● ENTRIES PROVIDED:
▶
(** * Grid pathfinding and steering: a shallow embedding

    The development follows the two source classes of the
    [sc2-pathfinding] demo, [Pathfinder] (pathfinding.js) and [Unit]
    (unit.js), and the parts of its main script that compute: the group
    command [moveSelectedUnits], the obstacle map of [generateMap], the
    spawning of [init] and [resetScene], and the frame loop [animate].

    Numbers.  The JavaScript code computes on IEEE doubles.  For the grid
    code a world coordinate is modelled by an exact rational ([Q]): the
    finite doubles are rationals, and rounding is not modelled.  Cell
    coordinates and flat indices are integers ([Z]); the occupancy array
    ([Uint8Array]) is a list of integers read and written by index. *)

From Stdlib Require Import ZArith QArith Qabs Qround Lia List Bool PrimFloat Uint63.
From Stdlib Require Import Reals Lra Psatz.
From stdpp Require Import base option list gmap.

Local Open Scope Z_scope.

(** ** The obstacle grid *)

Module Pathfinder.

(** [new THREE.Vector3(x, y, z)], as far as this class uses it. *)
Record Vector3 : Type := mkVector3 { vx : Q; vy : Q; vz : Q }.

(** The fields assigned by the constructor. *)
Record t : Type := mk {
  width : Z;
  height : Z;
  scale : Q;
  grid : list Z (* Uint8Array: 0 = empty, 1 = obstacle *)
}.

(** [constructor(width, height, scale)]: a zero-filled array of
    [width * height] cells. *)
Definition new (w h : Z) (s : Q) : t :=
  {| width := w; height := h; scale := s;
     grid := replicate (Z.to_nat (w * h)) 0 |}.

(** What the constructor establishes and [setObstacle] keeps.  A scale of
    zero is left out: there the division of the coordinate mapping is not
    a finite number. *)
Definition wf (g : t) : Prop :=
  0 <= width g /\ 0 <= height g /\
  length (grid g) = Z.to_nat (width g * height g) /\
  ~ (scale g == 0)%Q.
◀
▶
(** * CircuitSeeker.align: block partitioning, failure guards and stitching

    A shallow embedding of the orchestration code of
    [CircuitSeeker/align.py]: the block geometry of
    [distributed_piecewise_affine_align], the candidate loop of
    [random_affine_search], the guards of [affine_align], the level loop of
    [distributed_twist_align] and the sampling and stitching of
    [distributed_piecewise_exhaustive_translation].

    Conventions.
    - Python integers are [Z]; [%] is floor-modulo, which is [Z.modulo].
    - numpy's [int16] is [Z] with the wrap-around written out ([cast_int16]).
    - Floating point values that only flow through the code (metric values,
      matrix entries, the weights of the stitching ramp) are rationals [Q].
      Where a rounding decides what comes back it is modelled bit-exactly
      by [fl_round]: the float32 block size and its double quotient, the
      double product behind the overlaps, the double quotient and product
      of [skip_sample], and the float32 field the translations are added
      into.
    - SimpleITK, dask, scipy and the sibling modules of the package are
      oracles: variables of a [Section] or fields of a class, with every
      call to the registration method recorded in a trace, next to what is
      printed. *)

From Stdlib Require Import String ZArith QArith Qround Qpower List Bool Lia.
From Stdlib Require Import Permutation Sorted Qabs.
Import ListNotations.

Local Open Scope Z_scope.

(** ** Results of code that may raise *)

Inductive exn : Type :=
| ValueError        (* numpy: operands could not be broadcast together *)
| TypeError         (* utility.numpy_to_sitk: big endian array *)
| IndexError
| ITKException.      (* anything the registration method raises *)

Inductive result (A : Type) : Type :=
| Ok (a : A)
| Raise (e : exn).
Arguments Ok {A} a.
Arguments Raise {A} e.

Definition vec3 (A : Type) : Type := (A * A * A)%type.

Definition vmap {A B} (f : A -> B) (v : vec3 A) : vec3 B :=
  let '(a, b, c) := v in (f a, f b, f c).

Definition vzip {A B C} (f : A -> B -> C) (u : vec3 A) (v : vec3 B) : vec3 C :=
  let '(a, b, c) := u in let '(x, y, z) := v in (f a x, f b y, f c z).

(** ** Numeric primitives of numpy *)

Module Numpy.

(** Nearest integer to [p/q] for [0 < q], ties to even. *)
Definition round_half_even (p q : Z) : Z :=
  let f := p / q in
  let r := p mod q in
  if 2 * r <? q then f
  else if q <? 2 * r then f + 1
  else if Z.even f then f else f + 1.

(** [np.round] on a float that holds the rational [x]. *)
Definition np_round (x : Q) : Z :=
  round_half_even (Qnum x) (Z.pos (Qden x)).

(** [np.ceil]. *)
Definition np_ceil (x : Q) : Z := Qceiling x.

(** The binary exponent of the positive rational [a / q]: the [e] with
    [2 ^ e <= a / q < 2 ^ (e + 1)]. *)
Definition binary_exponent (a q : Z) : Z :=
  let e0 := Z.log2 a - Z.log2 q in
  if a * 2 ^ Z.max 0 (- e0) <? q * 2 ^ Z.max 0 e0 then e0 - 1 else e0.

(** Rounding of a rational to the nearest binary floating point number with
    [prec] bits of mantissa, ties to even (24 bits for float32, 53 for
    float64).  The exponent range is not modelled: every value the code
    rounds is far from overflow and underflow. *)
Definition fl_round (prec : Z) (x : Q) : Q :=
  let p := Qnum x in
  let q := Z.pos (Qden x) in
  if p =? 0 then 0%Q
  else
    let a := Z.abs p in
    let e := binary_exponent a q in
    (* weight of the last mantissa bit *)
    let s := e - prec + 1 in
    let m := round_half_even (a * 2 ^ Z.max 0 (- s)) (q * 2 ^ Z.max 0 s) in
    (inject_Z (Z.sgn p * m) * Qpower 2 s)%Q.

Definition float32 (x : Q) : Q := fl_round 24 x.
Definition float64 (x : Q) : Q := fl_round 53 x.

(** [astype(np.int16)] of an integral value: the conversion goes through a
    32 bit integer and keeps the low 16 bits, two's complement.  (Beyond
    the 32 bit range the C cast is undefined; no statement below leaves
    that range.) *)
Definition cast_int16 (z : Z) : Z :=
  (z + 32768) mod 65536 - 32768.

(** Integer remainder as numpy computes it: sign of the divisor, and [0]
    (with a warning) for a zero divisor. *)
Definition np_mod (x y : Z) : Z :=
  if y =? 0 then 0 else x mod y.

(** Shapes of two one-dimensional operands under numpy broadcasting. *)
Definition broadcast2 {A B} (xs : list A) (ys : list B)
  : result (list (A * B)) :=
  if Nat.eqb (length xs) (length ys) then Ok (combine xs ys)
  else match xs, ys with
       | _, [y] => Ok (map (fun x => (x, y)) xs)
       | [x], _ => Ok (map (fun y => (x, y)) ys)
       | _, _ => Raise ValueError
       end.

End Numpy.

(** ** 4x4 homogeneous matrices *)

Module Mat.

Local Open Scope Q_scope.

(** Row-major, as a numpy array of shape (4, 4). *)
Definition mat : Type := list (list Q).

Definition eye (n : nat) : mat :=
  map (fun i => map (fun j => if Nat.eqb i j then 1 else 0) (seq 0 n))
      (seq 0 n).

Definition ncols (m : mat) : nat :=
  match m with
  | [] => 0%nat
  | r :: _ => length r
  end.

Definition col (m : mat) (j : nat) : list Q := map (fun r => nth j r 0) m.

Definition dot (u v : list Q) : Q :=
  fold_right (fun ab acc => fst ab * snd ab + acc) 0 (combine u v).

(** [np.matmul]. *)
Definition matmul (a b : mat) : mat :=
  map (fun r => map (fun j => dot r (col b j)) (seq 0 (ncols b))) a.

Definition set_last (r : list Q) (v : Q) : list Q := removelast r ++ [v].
◀
● WORK TO BE COMPLETED: Keeping every character as it is, restate the lines above that run from the line with "(** * Grid pathfinding" through the line with "(scale g == 0)%Q.", both included, and nothing else.

● OUTPUT:
(** * Grid pathfinding and steering: a shallow embedding

    The development follows the two source classes of the
    [sc2-pathfinding] demo, [Pathfinder] (pathfinding.js) and [Unit]
    (unit.js), and the parts of its main script that compute: the group
    command [moveSelectedUnits], the obstacle map of [generateMap], the
    spawning of [init] and [resetScene], and the frame loop [animate].

    Numbers.  The JavaScript code computes on IEEE doubles.  For the grid
    code a world coordinate is modelled by an exact rational ([Q]): the
    finite doubles are rationals, and rounding is not modelled.  Cell
    coordinates and flat indices are integers ([Z]); the occupancy array
    ([Uint8Array]) is a list of integers read and written by index. *)

From Stdlib Require Import ZArith QArith Qabs Qround Lia List Bool PrimFloat Uint63.
From Stdlib Require Import Reals Lra Psatz.
From stdpp Require Import base option list gmap.

Local Open Scope Z_scope.

(** ** The obstacle grid *)

Module Pathfinder.

(** [new THREE.Vector3(x, y, z)], as far as this class uses it. *)
Record Vector3 : Type := mkVector3 { vx : Q; vy : Q; vz : Q }.

(** The fields assigned by the constructor. *)
Record t : Type := mk {
  width : Z;
  height : Z;
  scale : Q;
  grid : list Z (* Uint8Array: 0 = empty, 1 = obstacle *)
}.

(** [constructor(width, height, scale)]: a zero-filled array of
    [width * height] cells. *)
Definition new (w h : Z) (s : Q) : t :=
  {| width := w; height := h; scale := s;
     grid := replicate (Z.to_nat (w * h)) 0 |}.

(** What the constructor establishes and [setObstacle] keeps.  A scale of
    zero is left out: there the division of the coordinate mapping is not
    a finite number. *)
Definition wf (g : t) : Prop :=
  0 <= width g /\ 0 <= height g /\
  length (grid g) = Z.to_nat (width g * height g) /\
  ~ (scale g == 0)%Q.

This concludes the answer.